#### PROBLEM TO WORK ON:
Which lines of the listing below contain the word "counts"? Copy each of them.

#### PROVIDED ENTRIES:
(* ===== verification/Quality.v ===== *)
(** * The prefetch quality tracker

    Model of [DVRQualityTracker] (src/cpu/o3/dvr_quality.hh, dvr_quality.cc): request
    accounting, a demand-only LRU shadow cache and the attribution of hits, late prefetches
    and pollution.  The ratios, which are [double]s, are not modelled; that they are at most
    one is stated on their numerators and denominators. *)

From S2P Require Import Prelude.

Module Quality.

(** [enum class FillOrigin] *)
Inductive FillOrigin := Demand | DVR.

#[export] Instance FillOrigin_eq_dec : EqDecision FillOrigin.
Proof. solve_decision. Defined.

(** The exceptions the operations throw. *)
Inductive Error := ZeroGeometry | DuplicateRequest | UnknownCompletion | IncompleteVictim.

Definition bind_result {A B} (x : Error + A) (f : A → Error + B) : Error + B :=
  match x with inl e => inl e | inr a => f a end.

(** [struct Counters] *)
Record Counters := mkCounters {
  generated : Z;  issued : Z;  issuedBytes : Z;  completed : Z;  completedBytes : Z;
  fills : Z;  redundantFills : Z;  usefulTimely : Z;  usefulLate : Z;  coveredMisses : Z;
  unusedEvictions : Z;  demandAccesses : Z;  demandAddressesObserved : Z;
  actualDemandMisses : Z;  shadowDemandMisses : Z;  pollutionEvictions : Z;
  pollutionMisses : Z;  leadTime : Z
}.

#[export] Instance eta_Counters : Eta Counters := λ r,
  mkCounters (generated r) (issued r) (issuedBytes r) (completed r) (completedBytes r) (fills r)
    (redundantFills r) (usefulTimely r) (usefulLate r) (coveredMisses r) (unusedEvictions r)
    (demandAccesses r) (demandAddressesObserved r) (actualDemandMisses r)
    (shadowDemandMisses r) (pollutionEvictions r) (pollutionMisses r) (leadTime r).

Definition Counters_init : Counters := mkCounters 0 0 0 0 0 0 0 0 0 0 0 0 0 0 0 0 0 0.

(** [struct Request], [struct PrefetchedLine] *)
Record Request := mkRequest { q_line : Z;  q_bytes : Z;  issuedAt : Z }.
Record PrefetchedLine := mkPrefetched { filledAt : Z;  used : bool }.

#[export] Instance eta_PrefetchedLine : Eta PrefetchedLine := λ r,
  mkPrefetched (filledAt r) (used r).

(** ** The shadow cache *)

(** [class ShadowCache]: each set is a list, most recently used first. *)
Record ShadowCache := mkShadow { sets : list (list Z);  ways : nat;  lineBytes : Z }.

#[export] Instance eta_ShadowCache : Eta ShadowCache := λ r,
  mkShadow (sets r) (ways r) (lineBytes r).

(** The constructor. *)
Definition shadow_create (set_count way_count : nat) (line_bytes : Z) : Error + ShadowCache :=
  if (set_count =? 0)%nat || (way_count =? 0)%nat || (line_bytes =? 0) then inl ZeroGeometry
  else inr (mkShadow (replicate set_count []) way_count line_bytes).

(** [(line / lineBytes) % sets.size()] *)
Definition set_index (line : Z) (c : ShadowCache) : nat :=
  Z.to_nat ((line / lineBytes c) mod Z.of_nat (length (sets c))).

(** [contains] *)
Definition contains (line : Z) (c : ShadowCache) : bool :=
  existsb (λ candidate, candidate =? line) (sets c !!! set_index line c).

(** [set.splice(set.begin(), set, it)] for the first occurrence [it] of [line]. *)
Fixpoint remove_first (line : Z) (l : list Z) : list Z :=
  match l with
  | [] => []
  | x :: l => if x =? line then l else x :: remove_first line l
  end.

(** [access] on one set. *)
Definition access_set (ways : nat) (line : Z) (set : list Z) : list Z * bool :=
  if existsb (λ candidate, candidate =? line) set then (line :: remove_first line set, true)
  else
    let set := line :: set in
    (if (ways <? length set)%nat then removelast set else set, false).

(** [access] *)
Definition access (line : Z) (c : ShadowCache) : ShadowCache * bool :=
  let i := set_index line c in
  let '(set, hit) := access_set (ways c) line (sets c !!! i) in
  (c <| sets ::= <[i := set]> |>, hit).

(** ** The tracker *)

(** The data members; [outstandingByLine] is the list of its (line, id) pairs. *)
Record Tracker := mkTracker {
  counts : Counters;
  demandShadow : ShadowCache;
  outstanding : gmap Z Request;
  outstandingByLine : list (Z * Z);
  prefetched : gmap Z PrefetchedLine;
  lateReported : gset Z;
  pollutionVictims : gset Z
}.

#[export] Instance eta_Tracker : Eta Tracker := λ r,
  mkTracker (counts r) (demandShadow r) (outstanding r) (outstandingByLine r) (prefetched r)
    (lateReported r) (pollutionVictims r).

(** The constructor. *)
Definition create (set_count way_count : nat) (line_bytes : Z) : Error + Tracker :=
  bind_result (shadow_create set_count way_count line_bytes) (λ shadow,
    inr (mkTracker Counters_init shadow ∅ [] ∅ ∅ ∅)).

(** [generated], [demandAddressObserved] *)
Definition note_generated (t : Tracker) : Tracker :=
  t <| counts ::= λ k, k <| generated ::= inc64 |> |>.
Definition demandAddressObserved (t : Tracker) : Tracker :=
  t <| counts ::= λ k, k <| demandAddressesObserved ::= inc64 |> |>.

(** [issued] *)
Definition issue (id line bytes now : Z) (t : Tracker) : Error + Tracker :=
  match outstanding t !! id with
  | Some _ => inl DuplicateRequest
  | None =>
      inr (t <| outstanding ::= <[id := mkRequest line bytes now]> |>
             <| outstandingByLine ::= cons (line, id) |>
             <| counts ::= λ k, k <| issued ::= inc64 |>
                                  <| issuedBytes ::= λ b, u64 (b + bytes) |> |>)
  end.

#### ANSWER SECTION:
  counts : Counters;
  mkTracker (counts r) (demandShadow r) (outstanding r) (outstandingByLine r) (prefetched r)
  t <| counts ::= λ k, k <| generated ::= inc64 |> |>.
  t <| counts ::= λ k, k <| demandAddressesObserved ::= inc64 |> |>.
             <| counts ::= λ k, k <| issued ::= inc64 |>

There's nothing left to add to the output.